According to a study published this week, the number of iPhone owners willing to try out Apple Pay has declined over the past three months alongside a drop in usage rates from both casual and previously committed users.
An ongoing survey conducted by InfoScout in cooperation with PYMNTS.com shows the number of eligible Apple Pay users who tried the service dropped from 15.1 percent in March to 13.1 percent in June. Further, respondents answering yes to the question, "Did you use Apple Pay on this transaction" fell from 39.3 percent to 23 percent over the same period.
"As more and more people buy iPhone 6's we are seeing a lower percentage of them adopting or trying Apple Pay," said Jared Schrieber, CEO of InfoScout. "That shouldn't necessarily be a surprise as we move from people who are early adopters and more likely to try things, to later adopters who are not."

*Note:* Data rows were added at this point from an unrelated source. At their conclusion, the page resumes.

(* ===== verification/LlcPdus.v ===== *)
(** * Basic link PDUs of the LLC (crates/tetra-pdus/src/llc)

    The LLC PDU types and the headers of BL-ACK, BL-ADATA, BL-DATA and BL-UDATA, which the
    upper MAC of the base station looks into. *)

From Stdlib Require Import ZArith Lia ZifyNat.
From stdpp Require Import strings.
From S2P Require Import Prelude.
From S2P Require Import BitBuffer.
From S2P Require Import BitBufferFacts.
From S2P Require Import Codec.
From S2P Require Import MacFields.
From S2P Require Import Robust.

Inductive LlcPduType :=
  | BlAdataType | BlDataType | BlUdataType | BlAckType | BlAdataFcs | BlDataFcs | BlUdataFcs | BlAckFcs
  | AlSetup | AlDataAlFinal | AlAlUdataAlUfinal | AlAckAlRnr | AlReconnect | SuppLlcPdu | L2SigPdu | AlDisc.

Definition LlcPduType_into_raw (x : LlcPduType) : Z :=
  match x with
  | BlAdataType => 0 | BlDataType => 1 | BlUdataType => 2 | BlAckType => 3 | BlAdataFcs => 4
  | BlDataFcs => 5 | BlUdataFcs => 6 | BlAckFcs => 7 | AlSetup => 8 | AlDataAlFinal => 9
  | AlAlUdataAlUfinal => 10 | AlAckAlRnr => 11 | AlReconnect => 12 | SuppLlcPdu => 13
  | L2SigPdu => 14 | AlDisc => 15
  end.
Definition LlcPduType_try_from (x : Z) : option LlcPduType :=
  match x with
  | 0 => Some BlAdataType | 1 => Some BlDataType | 2 => Some BlUdataType | 3 => Some BlAckType
  | 4 => Some BlAdataFcs | 5 => Some BlDataFcs | 6 => Some BlUdataFcs | 7 => Some BlAckFcs
  | 8 => Some AlSetup | 9 => Some AlDataAlFinal | 10 => Some AlAlUdataAlUfinal
  | 11 => Some AlAckAlRnr | 12 => Some AlReconnect | 13 => Some SuppLlcPdu | 14 => Some L2SigPdu
  | 15 => Some AlDisc | _ => None
  end%Z.
#[export] Program Instance LlcPduType_wire : WireEnum LlcPduType :=
  {| enum_width := 4; into_raw := LlcPduType_into_raw; try_from := LlcPduType_try_from |}.
Solve Obligations with wire_enum.

Record BlAck := mkBlAck { ba_has_fcs : bool; ba_nr : Z }.
Record BlAdata := mkBlAdata { bd_has_fcs : bool; bd_nr : Z; bd_ns : Z }.
Record BlData := mkBlData { bt_has_fcs : bool; bt_ns : Z }.
Record BlUdata := mkBlUdata { bu_has_fcs : bool }.

(** The four header bits the basic link PDUs share. *)
Definition read_bl_type (bl_pdu_type : Z) : M bool :=
  expect_field 1 "llc_link_type" 0;;
  has_fcs ← read_flag "has_fcs";
  expect_field 2 "bl_pdu_type" bl_pdu_type;;
  mret has_fcs.
Definition write_bl_type (has_fcs : bool) (bl_pdu_type : Z) : M unit :=
  write_bits 0 1;; write_bits (b2z has_fcs) 1;; write_bits bl_pdu_type 2.

Definition BlAck_from_bitbuf : M BlAck :=
  has_fcs ← read_bl_type 3; nr ← read_u8 1 "nr"; mret (mkBlAck has_fcs nr).
Definition BlAck_to_bitbuf (self : BlAck) : M unit :=
  write_bl_type (ba_has_fcs self) 3;; write_bits (ba_nr self) 1.

Definition BlAdata_from_bitbuf : M BlAdata :=
  has_fcs ← read_bl_type 0; nr ← read_u8 1 "nr"; ns ← read_u8 1 "ns"; mret (mkBlAdata has_fcs nr ns).
Definition BlAdata_to_bitbuf (self : BlAdata) : M unit :=
  write_bl_type (bd_has_fcs self) 0;; write_bits (bd_nr self) 1;; write_bits (bd_ns self) 1.

Definition BlData_from_bitbuf : M BlData :=
  has_fcs ← read_bl_type 1; ns ← read_u8 1 "ns"; mret (mkBlData has_fcs ns).
Definition BlData_to_bitbuf (self : BlData) : M unit :=
  write_bl_type (bt_has_fcs self) 1;; write_bits (bt_ns self) 1.

Definition BlUdata_from_bitbuf : M BlUdata := has_fcs ← read_bl_type 2; mret (mkBlUdata has_fcs).
Definition BlUdata_to_bitbuf (self : BlUdata) : M unit := write_bl_type (bu_has_fcs self) 2.

(** ** Facts *)

Definition bl_img (has_fcs : bool) (ty : Z) (fields : list (list bool)) : list bool :=
  concat (val_bits 1 0 :: img_bool has_fcs :: val_bits 2 ty :: fields).

Lemma write_bl_type_emits has_fcs ty :
  (0 <= ty < 4)%Z -> emits (write_bl_type has_fcs ty) tt (bl_img has_fcs ty []).
Proof. intros H. unfold write_bl_type, bl_img. emit. Qed.

Lemma read_bl_type_parses has_fcs ty rest :
  (0 <= ty < 4)%Z -> parses (read_bl_type ty) (bl_img has_fcs ty []) rest has_fcs.
Proof. intros H. unfold read_bl_type, bl_img. parse. Qed.

Lemma bl_ack_emits a : (0 <= ba_nr a < 2)%Z -> emits (BlAck_to_bitbuf a) tt (bl_img (ba_has_fcs a) 3 [] ++ val_bits 1 (ba_nr a)).
Proof.
  intros H. unfold BlAck_to_bitbuf. eapply emits_bind_tt; [by apply write_bl_type_emits|].
  apply write_bits_emits; [cbn; lia|lia].
Qed.

Lemma robust_bl_type ty : robust (read_bl_type ty).
Proof. unfold read_bl_type. robust. Qed.

Lemma robust_bl_ack : robust BlAck_from_bitbuf.
Proof. unfold BlAck_from_bitbuf. apply robust_bind; [apply robust_bl_type|intros ?]. robust. Qed.

Lemma robust_bl_adata : robust BlAdata_from_bitbuf.
Proof. unfold BlAdata_from_bitbuf. apply robust_bind; [apply robust_bl_type|intros ?]. robust. Qed.
(* ===== verification/UmacBs.v ===== *)
(** * The uplink receive path of the base station (crates/tetra-entities/src/umac/umac_bs.rs)

    A MAC block received on the uplink is taken apart PDU by PDU: MAC-ACCESS and MAC-END-HU
    on half slots, MAC-DATA, MAC-FRAG, MAC-END, MAC-U-BLCK and MAC-U-SIGNAL on full and
    stolen slots.  SDUs go to the LLC, fragments into the defragmenter, requests for
    capacity to the scheduler.  Handlers return [None] for a panic.  What they do to parts
    outside this file (queues of the scheduler, energy saving records, message queues) is
    recorded as a list of effects, in order.  Log output is left out. *)

From Stdlib Require Import ZArith Lia ZifyNat.
From stdpp Require Import gmap strings.
From S2P Require Import Prelude.
From S2P Require Import BitBuffer.
From S2P Require Import BitBufferFacts.
From S2P Require Import ErrorControl.
From S2P Require Import Tdma.
From S2P Require Import TimeslotAlloc.
From S2P Require Import Codec.
From S2P Require Import MacFields.
From S2P Require Import MacPdus.
From S2P Require Import Fillbits.
From S2P Require Import Defrag.
From S2P Require Import Frag.
From S2P Require Import UplinkPdus.
From S2P Require Import Robust.
From S2P Require Import UmacMs.
From S2P Require Import Circuits.
From S2P Require Import UlSched.
From S2P Require Import LlcPdus.

(** ** MAC-U-SIGNAL *)

Record MacUSignal := mkUSignal { second_half_stolen : bool }.

Definition MacUSignal_from_bitbuf : M MacUSignal :=
  expect_field 2 "mac_pdu_type" 3;;
  second_half_stolen ← read_flag "second_half_stolen";
  mret (mkUSignal second_half_stolen).
Definition MacUSignal_to_bitbuf (self : MacUSignal) : M unit :=
  write_bits 3 2;; write_bits (b2z (second_half_stolen self)) 1.

(** ** State and effects *)

(** Of the fields of [UmacBs] those the receive path uses; an SNDCP link context is its
    endpoint. *)
Record UmacBs := mkUmacBs {
  b_dltime : TdmaTime;
  b_defrag : BsDefrag;
  channel_scheduler : BsChannelScheduler;
  current_ul_speaker : list (option TetraAddress);
  packet_data_link_contexts : gmap TetraAddress Z
}.

Definition with_b_defrag (self : UmacBs) (d : BsDefrag) : UmacBs :=
  mkUmacBs (b_dltime self) d (channel_scheduler self) (current_ul_speaker self)
    (packet_data_link_contexts self).

Inductive PendingGrantOrigin := CommonControl | PacketDataOrigin (assigned_ts : Z).

Inductive BsEffect :=
  (** TMA-UNITDATA indication to the LLC *)
  | LlcInd (pdu : BitBuffer) (main_address : TetraAddress) (scrambling_code endpoint_id : Z)
      (air_interface_encryption : bool)
  (** TMV-CONFIGURE: the second half slot is stolen *)
  | Blk2Stolen (time : TdmaTime)
  | MsRssiUpdate (issi rssi : Z)
  (** [mark_awake_from_signalling_activity] *)
  | MarkAwake (issi : Z) (time : TdmaTime)
  (** [dl_enqueue_random_access_ack] and the two reservation grants of the scheduler *)
  | EnqueueRandomAccessAck (ts : Z) (addr : TetraAddress)
  | EnqueueReservationGrant (ts : Z) (addr : TetraAddress) (res_req : ReservationRequirement)
      (origin : PendingGrantOrigin).

(** TMV-UNITDATA indication; [None] for an RSSI that is not finite. *)
Record TmvInd := mkInd { n_prim : TmvUnitdataInd; n_rssi : option Z }.

Abbreviation received := (option (UmacBs * list BsEffect * BitBuffer)).
Definition rx_tma_report_ind (self : Llc) (queue : list LlcMsg) (req_handle : Z) (report : TmaReport) (heap : store)
  : option (Llc * list LlcMsg * store) :=
  match single_tma_report_owner_by_req_handle self req_handle with
  | inr _ => Some (self, queue, heap)
  | inl None => handle_udata_tma_report self queue req_handle report heap
  | inl (Some (BlUdataOwner idx)) => handle_udata_tma_report_at_index self queue report idx heap
  | inl (Some (BlDataOwner idx)) =>
      '(a, rest) ← remove_at idx (outbound_messages self);
      match report with
      | RandomAccessFailure | FailedTransfer =>
          heap ← mark_ack_service_failed a (mark_ack_current_mac_discarded a heap);
          Some (with_outbound self rest,
                push_tla_report queue (ea_req_handle a) TLA_REPORT_FAILED_TRANSFER (ea_endpoint_id a), heap)
      | FragmentationFailure =>
          let heap := mark_ack_current_mac_discarded a heap in
          let a := ea_with_exhausted (ea_with_done a (Some (dltime self))) None in
          if (ea_retransmit_count a <? N252_BL_MAX_TLSDU_RETRANSMITS_ACKED)%Z then
            let a := ea_retried a in
            let resubmit_time := forward_to_timeslot (dltime self) (t (ea_t_first a)) in
            '(queue, scheduled, a) ← fold_waiting_ack_into_mac_ready_bl_data queue (scheduled_out_acks self) a;
            let '(queue, a, heap) := submit_for_acknowledged_transmission queue a resubmit_time heap in
            outbound ← insert_at idx a rest;
            Some (with_outbound (with_scheduled self scheduled) outbound, queue, heap)
          else
            heap ← mark_ack_service_failed a heap;
            Some (with_outbound self rest,
                  push_tla_report queue (ea_req_handle a) TLA_REPORT_FAILED_TRANSFER (ea_endpoint_id a), heap)
      | ConfirmHandle => Some (self, queue, heap)
      | SuccessRandomAccess | SuccessReservedOrStealing =>
          let heap := mark_ack_current_mac_transmitted a heap in
          let a := if bool_decide (ea_t_umac_done a = None) then ea_with_done a (Some (dltime self)) else a in
          let '(a, queue, heap) := report_first_complete queue a heap in
          Some (with_outbound self (<[idx := a]> (outbound_messages self)), queue, heap)
      end
  end.

(** ** Received PDUs *)

(** What a TL-DATA or TL-UNITDATA indication takes from the MAC's. *)
Definition ind_of (prim : TmaUnitdataInd) (tl_sdu : option BitBuffer) (has_fcs : bool) : TlIndication :=
  mkTlInd (ti_main_address prim) 0 (ti_endpoint_id prim) (ti_new_endpoint_id prim) (ti_css_endpoint_id prim) tl_sdu
    (ti_scrambling_code prim) has_fcs (ti_air_interface_encryption prim) (ti_chan_change_response_req prim)
    (ti_chan_change_handle prim) (ti_chan_info prim).

(** The header: whether there is an FCS, N(S), N(R), and the rest of the PDU; [Some None]
    where it does not parse. *)
Definition parse_bl_header (pdu_type : LlcPduType) (pdu : BitBuffer)
  : option (option (bool * option Z * option Z * BitBuffer)) :=
  match pdu_type with
  | BlAdataType | BlAdataFcs =>
      match BlAdata_from_bitbuf pdu with
      | Ok h pdu => Some (Some (bd_has_fcs h, Some (bd_ns h), Some (bd_nr h), pdu))
      | Err _ _ => Some None | Panic => None
      end
  | BlDataType | BlDataFcs =>
      match BlData_from_bitbuf pdu with
      | Ok h pdu => Some (Some (bt_has_fcs h, Some (bt_ns h), None, pdu))
      | Err _ _ => Some None | Panic => None
      end
  | BlAckType | BlAckFcs =>
      match BlAck_from_bitbuf pdu with
      | Ok h pdu => Some (Some (ba_has_fcs h, None, Some (ba_nr h), pdu))
      | Err _ _ => Some None | Panic => None
      end
  | BlUdataType | BlUdataFcs =>
      match BlUdata_from_bitbuf pdu with
      | Ok h pdu => Some (Some (bu_has_fcs h, None, None, pdu))
      | Err _ _ => Some None | Panic => None
      end
  | _ => Some None
  end.

(** A valid N(S): the handle of its indication, whether it repeats the last one, and the
    entity with its receive state updated and the acknowledgement scheduled. *)
Definition receive_ns (self : Llc) (prim : TmaUnitdataInd) (ns : Z) : Z * bool * Llc :=
  let msg_dltime := add_timeslots (dltime self) (-2) in
  let self := prune_expired_inbound_receive_seq self (dltime self) in
  let key := mkKey (ti_main_address prim) (ti_endpoint_id prim) in
  let duplicate_inbound_ns :=
    match inbound_receive_seq self !! key with Some receive_seq => (last_ns receive_seq =? ns)%Z | None => false end in
  let '(handle, self) :=
    if duplicate_inbound_ns then
      match scheduled_out_ack_handle_for_key self key with
      | Some handle => (handle, self)
      | None => take_tl_data_ind_req_handle self
      end
    else
      let '(handle, self) := take_tl_data_ind_req_handle self in
      (handle, with_receive_seq self (<[key := mkReceiveSeq ns msg_dltime (t msg_dltime)]> (inbound_receive_seq self))) in
  (handle, duplicate_inbound_ns,
   schedule_outgoing_ack self msg_dltime (ti_main_address prim) (ti_endpoint_id prim) ns handle
     (ti_air_interface_encryption prim)).

(** [pdu.set_raw_start(pdu.get_raw_pos())] *)
Definition from_here (pdu : BitBuffer) : option BitBuffer := snd <$> run (set_raw_start (pos pdu)) pdu.

Definition is_bl_adata_type (pdu_type : LlcPduType) : bool :=
  match pdu_type with BlAdataType | BlAdataFcs => true | _ => false end.
Definition is_bl_ack_type (pdu_type : LlcPduType) : bool :=
  match pdu_type with BlAckType | BlAckFcs => true | _ => false end.
Definition is_bl_udata_type (pdu_type : LlcPduType) : bool :=
  match pdu_type with BlUdataType | BlUdataFcs => true | _ => false end.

The results can in part be attributed to security concerns, as customers declining to use Apple Pay for this reason jumped from 15 percent to 19 percent. On a related note, it appears poor user experiences are having a detrimental effect on 4 percent of existing users who are no longer willing to use the service out of fear that it might not work.
Apple's customer outreach program also has a long way to go. The number of iPhone owners who have not yet to tried the system because they don't know how it works rose slightly from 31 percent in March to 34 percent in June.
In spite of the seemingly negative survey results, Apple Pay remains one of the most popular touchless payment solutions around, thanks in no small part to iPhone's gigantic install base. For its fiscal third quarter of 2015, Apple reported iPhone sales of 400 participating issuers. On the other side of the equation are merchants that are slowly warming to the idea of NFC-based transactions.
It should be noted that the InfoScout survey covers only the U.S. market, a demographic much more familiar with credit card swiping than tap-to-pay. Apple is slowly rolling out Apple Pay internationally as it reaches agreements with major banks and most recently launched the service in the UK. Other regions that have long since integrated touchless payment methods into their respective shopping cultures, like China and Japan, have yet to be tapped.